=== Begin Enclosure ===
(** C6 (amended).  [possible_moves] runs over the pairs of positions
    [i < j] of the current numbers and, for the pair [(n1, n2)] found
    there, yields: one multiplication and one addition, always; one
    subtraction, of the smaller from the larger, whose result is never
    negative; one division for each direction that divides evenly
    (non-zero divisor, remainder zero) and no other division; nothing
    else.  Every move of the pair is yielded exactly once, except that for
    two equal operands the division, when legal, is yielded twice. *)
Theorem C6_possible_moves_per_pair :
  forall node : CNode,
    let l := data node in
    possible_moves node =
      flat_map (fun i =>
                  flat_map (fun j => pair_moves (nth i l 0, nth j l 0))
                           (seq (S i) (List.length l - S i)))
               (seq 0 (List.length l))
    /\ forall n1 n2 : Z,
        let ms := pair_moves (n1, n2) in
        filter (has_op Times) ms = [(n1, Times, n2)]
        /\ filter (has_op Plus) ms = [(n1, Plus, n2)]
        /\ filter (has_op Minus) ms = [(Z.max n1 n2, Minus, Z.min n1 n2)]
        /\ get_result (Z.max n1 n2) (Z.min n1 n2) Minus
             = Ok (Z.max n1 n2 - Z.min n1 n2)
        /\ 0 <= Z.max n1 n2 - Z.min n1 n2
        /\ filter (has_op Slash) ms =
             (if divides_evenly n1 n2 then [(n1, Slash, n2)] else [])
             ++ (if divides_evenly n2 n1 then [(n2, Slash, n1)] else [])
        /\ (forall a b : Z,
              In (a, Slash, b) ms <->
              ((a = n1 /\ b = n2) \/ (a = n2 /\ b = n1)) /\ b <> 0 /\ (b | a))
        /\ List.length ms =
             (3 + (if divides_evenly n1 n2 then 1 else 0)
                + (if divides_evenly n2 n1 then 1 else 0))%nat
        /\ (forall m : Move,
              In m ms ->
              occurrences m ms
              = if (n1 =? n2) && has_op Slash m then 2%nat else 1%nat).
Proof.
  intros node l. split.
  - unfold possible_moves. fold l.
    rewrite (combinations2_positions 0 l).
    rewrite flat_map_nested. apply flat_map_ext. intros i.
    apply flat_map_of_map.
  - intros n1 n2 ms. subst ms. unfold pair_moves.
    fold (divides_evenly n1 n2). fold (divides_evenly n2 n1).
    assert (Hsub : (if n1 >=? n2 then [(n1, Minus, n2)] else [(n2, Minus, n1)])
                   = [(Z.max n1 n2, Minus, Z.min n1 n2)]).
    { destruct (Z.geb_spec n1 n2) as [H|H].
      - rewrite Z.max_l, Z.min_r by lia. reflexivity.
      - rewrite Z.max_r, Z.min_l by lia. reflexivity. }
    rewrite Hsub.
    repeat split.
    + destruct (divides_evenly n1 n2), (divides_evenly n2 n1); reflexivity.
    + destruct (divides_evenly n1 n2), (divides_evenly n2 n1); reflexivity.
    + destruct (divides_evenly n1 n2), (divides_evenly n2 n1); reflexivity.
    + lia.
    + destruct (divides_evenly n1 n2), (divides_evenly n2 n1); reflexivity.
    + destruct (divides_evenly n1 n2) eqn:E1, (divides_evenly n2 n1) eqn:E2;
        simpl in H;
        repeat (destruct H as [H|H]; try discriminate H);
        try contradiction;
        injection H as <- <-; tauto.
    + destruct (divides_evenly n1 n2) eqn:E1, (divides_evenly n2 n1) eqn:E2;
        simpl in H;
        repeat (destruct H as [H|H]; try discriminate H);
        try contradiction;
        injection H as <- <-;
        first [apply divides_evenly_spec in E1; tauto
              |apply divides_evenly_spec in E2; tauto].
    + destruct (divides_evenly n1 n2) eqn:E1, (divides_evenly n2 n1) eqn:E2;
        simpl in H;
        repeat (destruct H as [H|H]; try discriminate H);
        try contradiction;
        injection H as <- <-;
        first [apply divides_evenly_spec in E1; tauto
              |apply divides_evenly_spec in E2; tauto].
    + intros [[[-> ->]|[-> ->]] [Hb Hd]].
      * assert (E : divides_evenly n1 n2 = true)
          by (apply divides_evenly_spec; tauto).
        rewrite E. simpl. tauto.
      * assert (E : divides_evenly n2 n1 = true)
          by (apply divides_evenly_spec; tauto).
        rewrite E. destruct (divides_evenly n1 n2); simpl; tauto.
    + destruct (divides_evenly n1 n2), (divides_evenly n2 n1); reflexivity.
    + match goal with |- forall m : Move, In m ?ms -> _ => intros m H end.
      unfold occurrences, has_op, move_op.
      assert (Hx : forall x y : Z, x <> y -> (x =? y) = false)
        by (intros x y Hxy; now apply Z.eqb_neq).
      destruct (Z.eqb_spec n1 n2) as [->|Hne].
      * rewrite Z.max_id, Z.min_id in H |- *.
        destruct (divides_evenly n2 n2); cbn [List.app In] in H;
          repeat (destruct H as [<-|H]); try contradiction;
          unfold move_eqb; cbn [List.app List.filter operator_eqb fst snd];
          repeat (rewrite ?Z.eqb_refl, ?andb_false_r;
                  cbn [andb List.filter List.length]);
          reflexivity.
      * destruct (divides_evenly n1 n2), (divides_evenly n2 n1);
          cbn [List.app In] in H;
          repeat (destruct H as [<-|H]); try contradiction;
          unfold move_eqb; cbn [List.app List.filter operator_eqb fst snd];
          repeat (rewrite ?Z.eqb_refl, ?andb_false_r,
                    ?(Hx n1 n2 Hne), ?(Hx n2 n1 (not_eq_sym Hne));
                  cbn [andb List.filter List.length]);
          reflexivity.
Qed.
Lemma earned_loop_invariant (n : node) (gauge : address) (token_id : Z)
    (reward_tokens : list address) :
  forall rewards,
  NoDup (map fst rewards) -> Forall (fun kv => 0 < kv.2) rewards ->
  NoDup (map fst (Node.earned_loop n gauge token_id reward_tokens rewards))
  /\ Forall (fun kv => 0 < kv.2)
       (Node.earned_loop n gauge token_id reward_tokens rewards).
Proof.
  induction reward_tokens as [| token rest IH]; intros rewards Hnd Hpos;
    cbn [Node.earned_loop]; [auto |].
  destruct (to_checksum_address n token) as [cs | e]; cbn [mbind res_bind]; [| auto].
  destruct (earned_call n gauge cs token_id) as [earned | e]; [| auto].
  destruct (N.ltb_spec 0 earned) as [Hearned | Hzero].
  - apply IH; [apply dict_set_NoDup, Hnd | apply dict_set_positive; [lia | exact Hpos]].
  - apply IH; assumption.
Qed.

(** X19. The emissions of a position list every reward token at most once, and
    only amounts above zero. *)
Theorem get_emissions_rewards_positive (n : node) (token_id : Z) (pool_address : address) :
  NoDup (map fst (Node.get_emissions_rewards n token_id pool_address))
  /\ Forall (fun kv => 0 < kv.2) (Node.get_emissions_rewards n token_id pool_address).
Proof.
  unfold Node.get_emissions_rewards.
  assert (NoDup (map fst ([] : list (address * Z)))
          /\ Forall (fun kv : address * Z => 0 < kv.2) []) as Hnil
    by (split; constructor).
  destruct (to_checksum_address n VOTER_CONTRACT) as [voter | e];
    cbn [mbind res_bind]; [| exact Hnil].
  destruct (to_checksum_address n pool_address) as [pool | e];
    cbn [mbind res_bind]; [| exact Hnil].
  destruct (gaugeForPool_call n voter pool) as [gauge_address | e];
    cbn [mbind res_bind]; [| exact Hnil].
  destruct (String.eqb gauge_address Node.zero_address); [exact Hnil |].
  destruct (to_checksum_address n gauge_address) as [gauge | e];
    cbn [mbind res_bind]; [| exact Hnil].
  destruct (getRewardTokens_call n gauge) as [reward_tokens | e];
    cbn [mbind res_bind]; [| exact Hnil].
  apply earned_loop_invariant; apply Hnil.
Qed.
(** [if args.get(k) is not None: params[k] = args[k]]. *)
Definition copy_if_not_none (args : json) (k : string)
    (params : list (string * json)) : outcome (list (string * json)) :=
  v ← py_get args k JNull;
  match v with
  | JNull => Ret params
  | _ => w ← py_getitem args k; Ret (dict_set params k w)
  end.

(** [if args.get('categories'): params['categories'] = args['categories']],
    [else: params['categories'] = 'general']. *)
Definition copy_categories (args : json) (params : list (string * json))
  : outcome (list (string * json)) :=
  categories ← py_get args "categories" JNull;
  if truthy categories
  then w ← py_getitem args "categories"; Ret (dict_set params "categories" w)
  else Ret (dict_set params "categories" (JStr "general")).

Definition missing_query : json :=
  _error_response "Parâmetro 'query' é obrigatório".

Definition missing_url : json :=
  _error_response "Parâmetro 'url' é obrigatório".

(** The [params] dict [_tool_web_search] builds for a given [query]. *)
Definition web_search_params (args query : json)
  : outcome (list (string * json)) :=
  let params := [("q", query)] in
  params ← copy_categories args params;
  params ← copy_if_truthy args "engines" params;
  params ← copy_if_truthy args "language" params;
  params ← copy_if_truthy args "time_range" params;
  params ← copy_if_truthy args "pageno" params;
  copy_if_not_none args "safesearch" params.

Definition news_search_params (args query : json)
  : outcome (list (string * json)) :=
  let params := [("q", query); ("categories", JStr "news")] in
  params ← copy_if_truthy args "language" params;
  params ← copy_if_truthy args "time_range" params;
  copy_if_truthy args "pageno" params.

Definition images_search_params (args query : json)
  : outcome (list (string * json)) :=
  let params := [("q", query); ("categories", JStr "images")] in
  params ← copy_if_truthy args "engines" params;
  params ← copy_if_truthy args "language" params;
  params ← copy_if_not_none args "safesearch" params;
  copy_if_truthy args "pageno" params.

(** *** Formatters *)

(** [for x in xs: lines.append(f x)]. *)
Definition append_each (f : json -> string) (xs : json) : outcome (list string) :=
  items ← py_iter xs;
  Ret (map f items).

(** The lines one search result contributes. *)
Definition search_result_lines (i : Z) (r : json) : outcome (list string) :=
  title ← py_get r "title" (JStr "Sem título");
  url ← py_get r "url" (JStr EmptyString);
  snippet ← py_get r "content" (JStr EmptyString);
  engine_list ← py_get r "engines" (JArr []);
  engines ← py_join ", " engine_list;
  published ← py_get r "publishedDate" (JStr EmptyString);
  let meta :=
    (if negb (String.eqb engines EmptyString) then ["Fontes: " +:+ engines] else [])
    ++ (if truthy published then ["Data: " +:+ py_str published] else []) in
  Ret (["### " +:+ dec i +:+ ". [" +:+ py_str title +:+ "](" +:+ py_str url
        +:+ ")" +:+ LF]
       ++ (if truthy snippet then [py_str snippet +:+ LF] else [])
       ++ (match meta with
           | [] => []
           | _ => ["*" +:+ str_join " | " meta +:+ "*" +:+ LF]
           end)).

(** The lines one image result contributes. *)
Definition image_result_lines (i : Z) (r : json) : outcome (list string) :=
  title ← py_get r "title" (JStr "Sem título");
  url ← py_get r "url" (JStr EmptyString);
  img_url ← py_get r "img_src" url;
  thumb ← py_get r "thumbnail_src" (JStr EmptyString);
  url' ← py_get r "url" (JStr EmptyString);
  source ← py_get r "source" url';
  engine_list ← py_get r "engines" (JArr []);
  engines ← py_join ", " engine_list;
  Ret (["### " +:+ dec i +:+ ". " +:+ py_str title +:+ LF]
       ++ (if truthy img_url
           then ["![" +:+ py_str title +:+ "](" +:+ py_str img_url +:+ ")" +:+ LF]
           else [])
       ++ (if truthy source then ["Fonte: " +:+ py_str source +:+ LF] else [])
       ++ (if negb (String.eqb engines EmptyString)
           then ["*Engine: " +:+ engines +:+ "*" +:+ LF] else [])).

(** [for i, r in enumerate(results, i): ...]: one block of lines per
    result, in order; an exception in any of them ends the loop. *)
Fixpoint each_result (render : Z -> json -> outcome (list string)) (i : Z)
    (results : list json) : outcome (list (list string)) :=
  match results with
  | [] => Ret []
  | r :: rest =>
      block ← render i r;
      blocks ← each_result render (i + 1) rest;
      Ret (block :: blocks)
  end.

(** The outline of a formatted answer: the lines before the result
    subsections, the subsections, the lines after them. *)
Record outline : Type := {
  heading : list string;
  subsections : list (list string);
  trailer : list string
}.

Definition outline_lines (o : outline) : list string :=
  heading o ++ concat (subsections o) ++ trailer o.

Definition search_outline (data max_results query : json) (is_news : bool)
  : outcome outline :=
  all_results ← py_get data "results" (JArr []);
  results ← py_slice_to all_results max_results;
  suggestions ← py_get data "suggestions" (JArr []);
  answers ← py_get data "answers" (JArr []);
  total ← py_get data "number_of_results" (JNum 0);
  let tipo := if is_news then "notícias" else "web" in
  let lines := ["## Resultados de busca (" +:+ tipo +:+ "): " +:+ DQ
                +:+ py_str query +:+ DQ +:+ LF] in
  lines ←
    (if truthy total
     then t ← py_format_grouped total;
          Ret (lines ++ ["*Aproximadamente " +:+ t +:+ " resultados encontrados*" +:+ LF])
     else Ret lines);
  lines ←
    (if truthy answers
     then more ← append_each (fun ans => "> " +:+ py_str ans +:+ LF) answers;
          Ret (lines ++ ["### Respostas diretas" +:+ LF] ++ more)
     else Ret lines);
  '(lines, blocks) ←
    (if negb (truthy results)
     then Ret (lines ++ ["Nenhum resultado encontrado." +:+ LF], [])
     else items ← py_iter results;
          blocks ← each_result search_result_lines 1 items;
          Ret (lines, blocks));
  tail ←
    (if truthy suggestions
     then more ← append_each (fun s => "- " +:+ py_str s) suggestions;
          Ret ([LF +:+ "### Sugestões relacionadas" +:+ LF] ++ more)
     else Ret []);
  Ret {| heading := lines; subsections := blocks; trailer := tail |}.

Definition image_outline (data max_results query : json) : outcome outline :=
  all_results ← py_get data "results" (JArr []);
  results ← py_slice_to all_results max_results;
  let lines := ["## Resultados de imagens: " +:+ DQ +:+ py_str query +:+ DQ +:+ LF] in
  '(lines, blocks) ←
    (if negb (truthy results)
     then Ret (lines ++ ["Nenhuma imagem encontrada." +:+ LF], [])
     else items ← py_iter results;
          blocks ← each_result image_result_lines 1 items;
          Ret (lines, blocks));
  Ret {| heading := lines; subsections := blocks; trailer := [] |}.

Definition _format_search_results (data max_results query : json)
    (is_news : bool) : outcome json :=
  o ← search_outline data max_results query is_news;
  Ret (text_envelope (str_join LF (outline_lines o)) false).

Definition _format_image_results (data max_results query : json)
  : outcome json :=
  o ← image_outline data max_results query;
  Ret (text_envelope (str_join LF (outline_lines o)) false).

(** [if 'error' in data: return self._error_response(data['error'])],
    else the formatter. *)
Definition answer_with (data : json) (format : json -> outcome json)
  : outcome json :=
  failed ← py_in "error" data;
  if failed : bool
  then message ← py_getitem data "error"; Ret (_error_response (py_str message))
  else format data.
=== End Enclosure ===
Where a line above holds the word "yielded", copy it.

    else.  Every move of the pair is yielded exactly once, except that for
    two equal operands the division, when legal, is yielded twice. *)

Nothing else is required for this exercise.